En el lugar de trabajo, el calor no es simplemente calor. Se trata de la diferencia entre un vidrio que supera las pruebas de inspección y aquel que se rompe debido a las tensiones térmicas. Es también la diferencia entre un proceso que cumple con los tiempos establecidos y otro en el que hay puntos calientes y fríos, lo que hace que el cronograma se vea afectado.
Cuando el perfil de calentamiento no es adecuado, el proceso de templado y doblado pierde su precisión dimensional. La laminación resulta dificultada debido al aire atrapado en el vidrio. Los recubrimientos se curan de manera desigual.
¿Qué es lo que realmente marca la diferencia técnicamente? Hemos diseñado la lámpara infrarroja de un solo tubo con un revestimiento de cuarzo y un emisor de ondas cortas, cuyo funcionamiento está bajo estricto control. Esta lámpara emite energía dirigida y rápida, con baja masa térmica, por lo que la temperatura se ajusta rápidamente al valor deseado, sin retrasos. El resultado es un perfil térmico uniforme en todo el vidrio: sin bordes calientes ni zonas frías.
Está disponible en voltajes estándar y longitudes compactas, y puede instalarse en los equipos existentes mediante interfaces eléctricas y mecánicas sencillas. Se pueden intercambiar los módulos sin tener que desmontar el horno o modificar la cinta transportadora.
¿Por qué funciona bien en procesos reales? En el proceso de templado, esta lámpara permite calentar rápidamente la superficie del vidrio, manteniendo así una presión constante durante el enfriamiento. En el proceso de doblado, reduce el tiempo necesario para doblar el vidrio, ya que calienta el vidrio justo cuando es necesario, lo que evita que se deformen y mantiene la precisión de la forma del vidrio.

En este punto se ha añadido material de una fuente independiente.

(** [getnum(value, fixed)]: two digits, or one when the field is not fixed. *)
Definition getnum (fixed : bool) (s : string) : option (Z * string) :=
  match take_digits 2 0 s with
  | Some r => Some r
  | None => if fixed then None else take_digits 1 0 s
  end.

Definition within (lo hi : Z) (r : option (Z * string)) : option (Z * string) :=
  match r with Some (z, s) => if (lo <=? z) && (z <=? hi) then Some (z, s) else None | None => None end.

(** "2006-01-02"; the day is checked against the month at the end. *)
Definition parse_date (s : string) : option (Z * Z * Z * string) :=
  '(y, s) ← take_digits 4 0 s; s ← skip "-" s;
  '(m, s) ← within 1 12 (getnum true s); s ← skip "-" s;
  '(d, s) ← getnum true s;
  Some (y, m, d, s).

Fixpoint all_digits (s : string) : string * string :=
  match s with
  | String c s' => if is_digit c then let '(a, b) := all_digits s' in (String c a, b) else (EmptyString, s)
  | EmptyString => (EmptyString, EmptyString)
  end.

(** Fractional seconds that the layout does not mention: at most nine digits
    count. *)
Definition parse_frac (s : string) : Z * string :=
  match s with
  | String p (String c s') =>
    if (Ascii.eqb p "." || Ascii.eqb p ",") && is_digit c then
      let '(ds, rest) := all_digits (String c s') in
      let ds := String.substring 0 9 ds in
      (default 0 (digits_val ds 0) * 10 ^ (9 - Z.of_nat (String.length ds)), rest)
    else (0, s)
  | _ => (0, s)
  end.

(** "15:04:05": hours need not be padded. *)
Definition parse_clock (s : string) : option (Z * Z * Z * Z * string) :=
  '(hh, s) ← within 0 23 (getnum false s); s ← skip ":" s;
  '(mi, s) ← within 0 59 (getnum true s); s ← skip ":" s;
  '(ss, s) ← within 0 59 (getnum true s);
  let '(ns, s) := parse_frac s in
  Some (hh, mi, ss, ns, s).

(** "Z07:00": the offset; [None] inside is UTC. *)
Definition parse_zone (s : string) : option (option Z * string) :=
  match s with
  | String sg s' =>
    if Ascii.eqb sg "Z" then Some (None, s')
    else
      '(hr, s1) ← within 0 24 (take_digits 2 0 s'); s2 ← skip ":" s1;
      '(mm, s3) ← within 0 60 (take_digits 2 0 s2);
      if Ascii.eqb sg "+" then Some (Some ((hr * 60 + mm) * 60), s3)
      else if Ascii.eqb sg "-" then Some (Some (- ((hr * 60 + mm) * 60)), s3) else None
  | EmptyString => None
  end.

Inductive layout : Type := LDateTime (sep : Ascii.ascii) | LRFC3339 | LDate.

(** [time.ParseInLocation]: the instant in ns. *)
Definition ParseInLocation (l : layout) (s : string) (Local : Z -> Z) : option Z :=
  '(y, m, d, s) ← parse_date s;
  let at_ (loc : Z -> Z) hh mi ss ns (off : Z) (s : string) : option Z :=
    if String.eqb s "" && valid_date y m d
    then Some ((Date_unix loc y m d hh mi ss - off) * Second + ns) else None in
  match l with
  | LDate => at_ Local 0 0 0 0 0 s
  | LDateTime sep =>
    s ← skip sep s; '(hh, mi, ss, ns, s) ← parse_clock s;
    at_ Local hh mi ss ns 0 s
  | LRFC3339 =>
    s ← skip "T" s; '(hh, mi, ss, ns, s) ← parse_clock s;
    '(z, s) ← parse_zone s;
    at_ UTC hh mi ss ns (default 0 z) s
  end.

Example parse_ex :
  ParseInLocation (LDateTime " ") "2026-08-08 05:02:28" UTC = Some (1786165348 * Second) /\
  ParseInLocation (LDateTime " ") "2026-08-08  5:02:28.25" (fun _ => 28800) = Some (1786136548 * Second + 250000000) /\
  ParseInLocation (LDateTime "T") "2026-08-08T05:02:28Z" UTC = None /\
  ParseInLocation LRFC3339 "2026-08-08T05:02:28+08:00" UTC = Some (1786136548 * Second) /\
  ParseInLocation LDate "2026-02-29" UTC = None /\
  ParseInLocation LDate "1970-01-02" UTC = Some (86400 * Second).
Proof. by vm_compute. Qed.

(** ** What Format writes, Parse reads *)

Lemma digit_val_char d : 0 <= d < 10 -> digit_val (digit_char d) = Some d.
Proof.
  intros Hd. assert (d = 0 \/ d = 1 \/ d = 2 \/ d = 3 \/ d = 4 \/ d = 5 \/ d = 6 \/ d = 7 \/ d = 8 \/ d = 9)
    as Hc by lia. by repeat (destruct Hc as [->|Hc]); [..|subst d].
Qed.

Lemma take_digits_add n m acc s :
  take_digits (n + m) acc s = ('(z, s') ← take_digits n acc s; take_digits m z s').
Proof.
  revert acc s. induction n as [|n IH]; intros acc s; [done|]. cbn [Nat.add take_digits].
  destruct s as [|c s]; [done|]. destruct (digit_val c) as [d|]; [|done]. cbn. apply IH.
Qed.

Lemma take_padded n z acc s : 0 <= z < 10 ^ Z.of_nat n ->
  take_digits n acc (Sql.padded n z +:+ s) = Some (acc * 10 ^ Z.of_nat n + z, s).
Proof.
  revert z acc s. induction n as [|n IH]; intros z acc s Hz.
  { cbn in *. do 2 f_equal. lia. }
  rewrite Nat2Z.inj_succ, Z.pow_succ_r in Hz by lia.
  cbn [Sql.padded]. rewrite append_assoc. replace (S n) with (n + 1)%nat by lia. rewrite take_digits_add.
  pose proof (Z.div_mod z 10 ltac:(lia)). pose proof (Z.mod_pos_bound z 10 ltac:(lia)).
  rewrite IH by lia.
  change (take_digits 1 (acc * 10 ^ Z.of_nat n + z / 10) (String (digit_char (z mod 10)) s) =
    Some (acc * 10 ^ Z.of_nat (n + 1) + z, s)).
  cbn [take_digits]. rewrite digit_val_char by done. cbn [mbind option_bind].
  replace (Z.of_nat (n + 1)) with (Z.succ (Z.of_nat n)) by lia. rewrite Z.pow_succ_r by lia.
  do 2 f_equal. lia.
Qed.
(** ** A small concrete world *)

(** The stored keys, the time, how long each effect takes, which of the next
    Redis commands fail ([true] = fails, before being carried out), the random
    bytes to come (the source fails when it runs dry), the web, the in-process
    cache, what the breakers will decide (accept when nothing is scripted), the
    degrade manager, the counters, and a [Side] of the chat hub, the database
    (a fixed answer to each query and statement), the statement log and the DB
    semaphore, whose callers' contexts are past their deadline. *)
Record Side : Type := MkSide {
  s_hub : Chat.Hub;
  s_db : string -> list Sql.sqlval -> res Sql.answer;
  s_exec : string -> list Sql.sqlval -> res unit;
  s_log : list (string * list Sql.sqlval);
  s_sem : option Semaphore.Semaphore;
}.
Definition no_db : Side :=
  {| s_hub := Chat.empty_hub; s_db _ _ := Err (ErrMsg "dial tcp: connection refused");
     s_exec _ _ := Err (ErrMsg "dial tcp: connection refused"); s_log := []; s_sem := Semaphore.NewSemaphore "mysql-main" 50 |}.

Record MiniWorld : Type := MkWorld {
  m_keys : kv;
  m_clock : Z;
  m_lapse : Z;
  m_outage : list bool;
  m_rand : bytes;
  m_web : string -> res (Z * res bytes);
  m_l1 : gmap string (string * option Z);
  m_verdicts : list verdict;
  m_dgr : Degrade.Manager;
  m_counts : counter -> Z;
  m_side : Side;
}.

(** A world with an empty in-process cache, closed breakers, normal mode. *)
Definition MkMini keys clock lapse outage rand web : MiniWorld :=
  MkWorld keys clock lapse outage rand web ∅ [] Degrade.New (fun _ => 0) no_db.

Definition set_keys (m : kv) (o : list bool) (w : MiniWorld) : MiniWorld :=
  MkWorld m (m_clock w) (m_lapse w) o (m_rand w) (m_web w) (m_l1 w) (m_verdicts w) (m_dgr w) (m_counts w) (m_side w).
Definition set_clock (t : Z) (w : MiniWorld) : MiniWorld :=
  MkWorld (m_keys w) t (m_lapse w) (m_outage w) (m_rand w) (m_web w) (m_l1 w) (m_verdicts w) (m_dgr w) (m_counts w) (m_side w).
Definition set_rand (b : bytes) (w : MiniWorld) : MiniWorld :=
  MkWorld (m_keys w) (m_clock w) (m_lapse w) (m_outage w) b (m_web w) (m_l1 w) (m_verdicts w) (m_dgr w) (m_counts w) (m_side w).
Definition set_web (f : string -> res (Z * res bytes)) (w : MiniWorld) : MiniWorld :=
  MkWorld (m_keys w) (m_clock w) (m_lapse w) (m_outage w) (m_rand w) f (m_l1 w) (m_verdicts w) (m_dgr w) (m_counts w) (m_side w).
Definition set_l1 (l : gmap string (string * option Z)) (w : MiniWorld) : MiniWorld :=
  MkWorld (m_keys w) (m_clock w) (m_lapse w) (m_outage w) (m_rand w) (m_web w) l (m_verdicts w) (m_dgr w) (m_counts w) (m_side w).
Definition set_verdicts (l : list verdict) (w : MiniWorld) : MiniWorld :=
  MkWorld (m_keys w) (m_clock w) (m_lapse w) (m_outage w) (m_rand w) (m_web w) (m_l1 w) l (m_dgr w) (m_counts w) (m_side w).
Definition set_dgr (d : Degrade.Manager) (w : MiniWorld) : MiniWorld :=
  MkWorld (m_keys w) (m_clock w) (m_lapse w) (m_outage w) (m_rand w) (m_web w) (m_l1 w) (m_verdicts w) d (m_counts w) (m_side w).
Definition set_counts (f : counter -> Z) (w : MiniWorld) : MiniWorld :=
  MkWorld (m_keys w) (m_clock w) (m_lapse w) (m_outage w) (m_rand w) (m_web w) (m_l1 w) (m_verdicts w) (m_dgr w) f (m_side w).
Definition set_side (sd : Side) (w : MiniWorld) : MiniWorld :=
  MkWorld (m_keys w) (m_clock w) (m_lapse w) (m_outage w) (m_rand w) (m_web w) (m_l1 w) (m_verdicts w) (m_dgr w) (m_counts w) sd.
Definition set_hub (h : Chat.Hub) (w : MiniWorld) : MiniWorld :=
  let sd := m_side w in set_side (MkSide h (s_db sd) (s_exec sd) (s_log sd) (s_sem sd)) w.
Definition set_db (db : string -> list Sql.sqlval -> res Sql.answer) (exec : string -> list Sql.sqlval -> res unit)
    (w : MiniWorld) : MiniWorld :=
  let sd := m_side w in set_side (MkSide (s_hub sd) db exec (s_log sd) (s_sem sd)) w.
Definition add_log (q : string) (args : list Sql.sqlval) (w : MiniWorld) : MiniWorld :=
  let sd := m_side w in set_side (MkSide (s_hub sd) (s_db sd) (s_exec sd) (s_log sd ++ [(q, args)]) (s_sem sd)) w.
Definition set_sem (sm : option Semaphore.Semaphore) (w : MiniWorld) : MiniWorld :=
  let sd := m_side w in set_side (MkSide (s_hub sd) (s_db sd) (s_exec sd) (s_log sd) sm) w.
(** The context of a call that will not wait. *)
Definition mini_ctx : Semaphore.Ctx := Semaphore.MkCtx (Some ErrDeadlineExceeded) true.

Definition m_tick (w : MiniWorld) : MiniWorld := set_clock (m_clock w + Z.abs (m_lapse w)) w.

En la laminación de EVA/SGP/PVB, elimina los problemas relacionados con el aire atrapado y mejora la adherencia entre los diferentes materiales, sin dañar los bordes del vidrio. Esto reduce las piezas defectuosas y mantiene un flujo constante de producción. Para el secado de recubrimientos y el sellado de vidrios aislantes, el calor focalizado reduce la formación de gases y mejora la integridad de los bordes sellados.
El consumo de energía disminuye, ya que se calienta directamente el vidrio, y no el aire circundante. Además, menos fluctuaciones de temperatura significan menos alarmas en el proceso.
Estos son los detalles prácticos que no se pueden pasar por alto: La luz infrarroja requiere una línea de visión clara, por lo que la posición de la lámpara y la geometría del reflector deben coincidir con el espesor y la geometría del vidrio. Se necesita algo de tiempo para que la lámpara alcance su estado estable, y es importante mantener el cuarzo limpio; incluso una fina capa de polvo puede alterar el rendimiento de la lámpara.
Es necesario realizar controles regulares de la alineación de la lámpara y de la temperatura de sus terminales. Además, la estrategia de control debe ser capaz de seguir el tiempo de respuesta de la lámpara. Al tomar en cuenta estos aspectos, la lámpara infrarroja de un solo tubo se convierte en una herramienta útil para manejar el calor de manera predecible.